Nothing really changes. The weekdays blur into the weekends. The cycle of monotony is punctuated by choosing to sit in a different chair at the table just to spice things up.

And yet, stuck in the confines of my own home, I begin to notice that I am surrounded by beauty. Ordinary objects which would previously only get a passing glance are now under the microscope for longer than usual and start to reveal hidden details. Even looking out my window, across a street I’ve walked down a hundred times, I notice a house with a teal facade for the first time. Has the house always been painted like that? When did that crack appear in my wall? How have I never noticed the pattern in my wooden table?

Believing is seeing

The world is a strange and magical place when we’re a child. Everything is new, everything is exciting. That sense of childlike wonder comes from experiencing the world without layers of mental concepts and social constructs. We experience things “as they are” — or, at least, as a more objective bundle of phenomena.

As our brain develops, we begin to put objects, ideas and people into categories based on their similarities and commonalities. This allows us to organise things around us and simplify our understanding of the world.

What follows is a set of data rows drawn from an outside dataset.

(** Every way [pruneBundle] can end: it calls [FetchBundle] once; then it
    either stops there, leaving the bundle as it is, or goes on to call
    [UpdateBundle] once, with the unexpired roots and keys, both
    non-empty. *)
Lemma pruneBundle_cases (lib : Lib) (cfg : ManagerConfig) (clockNow : Time)
    (d d' : DataStore) (err : option error) :
  pruneBundle lib cfg clockNow d = (err, d') ->
  let cutoff := clockNow - 24 * Hour in
  let fetch := CallFetchBundle (TrustDomain cfg) in
  dsFetchErr d' = dsFetchErr d /\ dsAppendErr d' = dsAppendErr d /\
  dsUpdateErr d' = dsUpdateErr d /\
  ((dsBundle d' = dsBundle d /\ dsCalls d' = fetch :: dsCalls d /\
    (err = None ->
     forall old, dsBundle d = Some old ->
       existsb (rootExpired lib cutoff) (RootCas old) = false /\
       existsb (jwtKeyExpired cutoff) (JwtSigningKeys old) = false /\
       RootCas old <> [] /\ JwtSigningKeys old <> [] /\
       Forall (fun rc => exists certs, ParseCertificates lib (DerBytes rc) = Ok certs)
         (RootCas old))) \/
   (exists old new,
       dsBundle d = Some old /\
       new = {| TrustDomainId := TrustDomainId old;
                RootCas := filter (fun rc => negb (rootExpired lib cutoff rc)) (RootCas old);
                JwtSigningKeys :=
                  filter (fun k => negb (jwtKeyExpired cutoff k)) (JwtSigningKeys old) |} /\
       RootCas new <> [] /\ JwtSigningKeys new <> [] /\
       Forall (fun rc => exists certs, ParseCertificates lib (DerBytes rc) = Ok certs)
         (RootCas old) /\
       dsCalls d' = CallUpdateBundle new :: fetch :: dsCalls d /\
       ((err = None /\ dsBundle d' = Some new) \/
        (err = Some (ErrMsg "write new bundle") /\ dsBundle d' = dsBundle d)))).
Proof.
  intros Hprune cutoff fetch.
  destruct (dsFetchErr d) as [e|] eqn:Hfetch.
  { unfold pruneBundle, FetchBundle in Hprune. rewrite Hfetch in Hprune.
    injection Hprune as <- <-. cbn. repeat split; auto.
    left. repeat split; congruence. }
  destruct (dsBundle d) as [old|] eqn:Hold.
  2:{ unfold pruneBundle, FetchBundle in Hprune. rewrite Hfetch, Hold in Hprune.
      injection Hprune as <- <-. cbn. repeat split; auto.
      left. repeat split; congruence. }
  pose proof (pruneBundle_run lib cfg clockNow d old Hold Hfetch) as Hrun.
  cbv zeta in Hrun. fold cutoff in Hrun.
  destruct (pruneRootCAs lib cutoff (RootCas old) [] false) as [pruned|e] eqn:Hpruned.
  2:{ rewrite Hrun in Hprune. injection Hprune as <- <-. cbn. repeat split; auto.
      left. repeat split; congruence. }
  assert (Hparsed : Forall (fun rc => exists certs,
                              ParseCertificates lib (DerBytes rc) = Ok certs)
                      (RootCas old)).
  { apply (pruneRootCAs_parses lib cutoff (RootCas old) [] false). eauto. }
  rewrite Hrun in Hprune. clear Hrun. fold cutoff in Hprune.
  set (expiredRoot := rootExpired lib cutoff) in *.
  set (expiredKey := jwtKeyExpired cutoff) in *.
  destruct (filter (fun rc => negb (expiredRoot rc)) (RootCas old))
    as [|r newRoots] eqn:Hroots.
  { injection Hprune as <- <-. cbn. repeat split; auto.
    left. repeat split; congruence. }
  destruct (filter (fun k => negb (expiredKey k)) (JwtSigningKeys old))
    as [|k newKeys] eqn:Hkeys.
  { injection Hprune as <- <-. cbn. repeat split; auto.
    left. repeat split; congruence. }
  destruct (existsb expiredRoot (RootCas old) || existsb expiredKey (JwtSigningKeys old))
    eqn:Hchanged.
  - unfold UpdateBundle in Hprune. cbn in Hprune.
    destruct (dsUpdateErr d) eqn:Hupd; injection Hprune as <- <-; cbn;
      (split; [auto|]; split; [auto|]; split; [auto|]);
      right; exists old; eexists; (split; [reflexivity|]); (split; [reflexivity|]);
        cbn; rewrite Hroots, Hkeys;
        (split; [discriminate|]); (split; [discriminate|]); (split; [exact Hparsed|]);
        (split; [reflexivity|]); auto.
  - injection Hprune as <- <-. cbn.
    split; [auto|]. split; [auto|]. split; [auto|].
    left. split; [reflexivity|]. split; [reflexivity|].
    apply orb_false_iff in Hchanged as [Hr Hk].
    rewrite (filter_nothing_expired expiredRoot _ Hr) in Hroots.
    rewrite (filter_nothing_expired expiredKey _ Hk) in Hkeys.
    intros _ old' Hold'. injection Hold' as <-.
    split; [exact Hr|]. split; [exact Hk|].
    split; [rewrite Hroots; discriminate|].
    split; [rewrite Hkeys; discriminate|exact Hparsed].
Qed.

Categorisation is incredibly important. At a trivial level, it would be almost impossible to navigate the world if every object we encountered was a new experience. “That looks like a tree, that looks like a tree,sodoes that, so does that… Okay, so I’m in a forest.” It’s also helpful to be able to instantly know that this snarling thing before me is a tiger, being able to recall information I know about things called ‘tigers’, and knowing that the best course of action is to back away slowly and not try to stroke it.

The world of objects exists only in our mind. The world we experience, therefore, is created in our mind. Once we recognise this, we can attempt to peel back the layers. There are no such things as chairs just as there are no such things as books. A book is merely a collection of matter arranged in a particular structure, and that particular structure is something that we call a book. Books are a concept that live only in our mind. If we tore a book page-by-page until there was nothing left, would it still be a book?

Exercise: Look at a collection of similar — but not identical — objects in your home e.g. mugs, glasses, books, chairs. How does your brain group them? What would need to change to one of the objects for it to now not be part of the same category? If a mug didn’t have a handle, does it still count as a mug? What if the chair didn’t have a back? Or a back but no legs? What if you took apart your house brick by brick and reassembled it elsewhere, is it the same house?

An artist’s eye

The downside, at least when it comes to our appreciation of the world, is that categorisation often prevents us from seeing the beauty in the everyday. We skip over details because we box them into things we recognise. “This is a table, this is a chair.” No, it is a bundle of colours, shapes and textures. No two objects are alike. At every moment we are surrounded by a dazzling array of intricate detail if we choose to pay attention.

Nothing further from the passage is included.